From her nursing experience, McCracken knows the problems caused by sleeping in the cold, including frostbite, skin injuries, and pneumonia. When added onto other medical problems such as alcohol and substance abuse, they can pose a serious health threat.

The last citywide census, conducted in December 2012, found nearly 7,000 homeless people in the Boston area, a 5.2 percent increase from the year before. An estimated 150 to 200 bed down outdoors every night, according Dr. David Munson, a member of a “street” team from Mass. General’s homeless clinic that provides medical outreach.

Munson believes these blankets can make a difference. Just in the past couple of weeks, he says, two homeless people have been hospitalized for hypothermia. Last winter, two people lost parts of both feet to frostbite.

McCracken was most taken with the idea from Estes, who knows what it’s like to have only a wet wool blanket for protection when the thermometer drops. Estes and others also tutored her in how wary the homeless, no matter how vulnerable, can be when strangers approach them with hand-outs.

“Sitting in the suburbs, you can have ideas that are not realistic or always helpful to those without homes,” says McCracken, walking the streets with Reid, Estes, and Judy Kane, another volunteer with a history of homelessness. “This has been a real learning experience for me, how to do something like this together.”

A pilot project was conducted last spring, during the last of the bitterly cold weather. Estes, Reid, and others distributed 100 blankets. Estes tested one personally, in temperatures that dipped well below freezing.

“Everyone was excited,” he says. Many discard their conventional blankets once they become wet or bug-infested, he adds. “I’d go back and ask about the blankets, and they all said it helped, if only to cut the wind. That’s a big help, though.”

Rather than soliciting funds directly, they reached out to other organizations, religious and secular, to raise the money for blankets, which cost about 80 cents each.

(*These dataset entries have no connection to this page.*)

(** … and keeps every object in the store. *)
Lemma cancel_dom this s s' : cancel this s = Some s' -> dom (heap s') = dom (heap s).
Proof.
  assert (Hown : forall r o s0, heap s0 !! r = Some o ->
            dom (heap (cancelOwn r o s0)) = dom (heap s0)).
  { intros r o s0 E. simpl. rewrite dom_insert_L.
    apply (elem_of_dom_2 (D := gset ref)) in E.
    apply leibniz_equiv, subseteq_union_1, singleton_subseteq_l, E. }
  destruct this as [|r].
  - rewrite cancel_Base. intros [= <-]. reflexivity.
  - destruct (heap s !! r) as [o|] eqn:E.
    + rewrite (cancel_Obj _ _ _ E). intros [= <-].
      unfold clearTimeout, clearInterval.
      destruct (proto o);
        first [ rewrite Hown by (rewrite ?heap_hostClear; exact E) | unfold cancelBase; simpl ];
        rewrite ?heap_hostClear; reflexivity.
    + rewrite (cancel_None _ _ E). discriminate.
Qed.

(** C10: for every timer variant and every state, a second [cancel()] in a
    row changes nothing: the whole state after two calls (the timer's
    handle, flags, interval and callback, the host's armed timers, the
    registry) is the state after one. *)
Theorem cancel_idempotent (this : target) (s s' : state) :
  cancel this s = Some s' -> cancel this s' = Some s'.
Proof.
  destruct this as [|r].
  - rewrite !cancel_Base. intros [= <-]. reflexivity.
  - destruct (heap s !! r) as [o|] eqn:E.
    2:{ rewrite (cancel_None _ _ E). discriminate. }
    rewrite (cancel_Obj _ _ _ E). intros [= <-].
    destruct (proto o) eqn:P.
    2,4,5,6:
      rewrite (cancel_Obj r o) by (simpl; rewrite heap_hostClear; exact E);
      rewrite P; f_equal;
      destruct (_timer o); try reflexivity;
      unfold cancelBase, clearTimeout, hostClear, with_base, with_pending; simpl;
      f_equal; apply delete_delete_eq.
    + rewrite (cancel_Obj r (set_running (Some false) (set_timer Null o)))
        by (simpl; apply lookup_insert_eq).
      simpl. rewrite P. unfold cancelOwn, with_heap. simpl.
      rewrite insert_insert_eq. reflexivity.
    + rewrite (cancel_Obj r (set_running (Some false) (set_timer Null o)))
        by (simpl; apply lookup_insert_eq).
      simpl. rewrite P. unfold cancelOwn, with_heap. simpl.
      rewrite insert_insert_eq. reflexivity.
Qed.

(** ** What [kill] does, class by class *)

Lemma AbstractTimer_kill_Base s : AbstractTimer_kill Base s = Some (killBase s).
Proof. reflexivity. Qed.

Lemma timerPool_killBase s :
  timerPool (killBase s) = delete (toInteger (timer_id (base s))) (timerPool s).
Proof. reflexivity. Qed.

(** Every class below [Timer] inherits [Timer.prototype.kill]: the entry
    that leaves the registry is the one at [Timer.base.id]. *)
Lemma kill_Timer r o s :
  heap s !! r = Some o ->
  proto o <> AbstractTimer -> proto o <> IntervalTimer ->
  kill (Obj r) s = Some (killBase (cancelBase (clearTimeout (_timer o) s))).
Proof.
  intros E HA HI. unfold kill, classOf. rewrite E. simpl.
  destruct (proto o) eqn:P; try contradiction; simpl;
    unfold Timer_kill; rewrite (cancel_Obj _ _ _ E), P; reflexivity.
Qed.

The original goal of 500 blankets was quickly surpassed. Organizers now hope to set up distribution networks in Cambridge and Worcester.

Across Tremont Street from St. Paul’s, near the Park Street MBTA station Reid and Estes walk up to several people, explain their mission, then reach into their backpacks and hand out more blankets.

One recipient on Tremont Street, Mike Moreaux, says he’s in his 50s and has been living on the street, on and off, for six years. “I sleep wherever I can find a place,” he says. “I used to have a sleeping bag, but it grew legs and walked away, if you know what I mean.”

Holding up his packaged Mylar blanket, Moreaux adds: “One year I remember having eight blankets and still feeling cold. This will help.”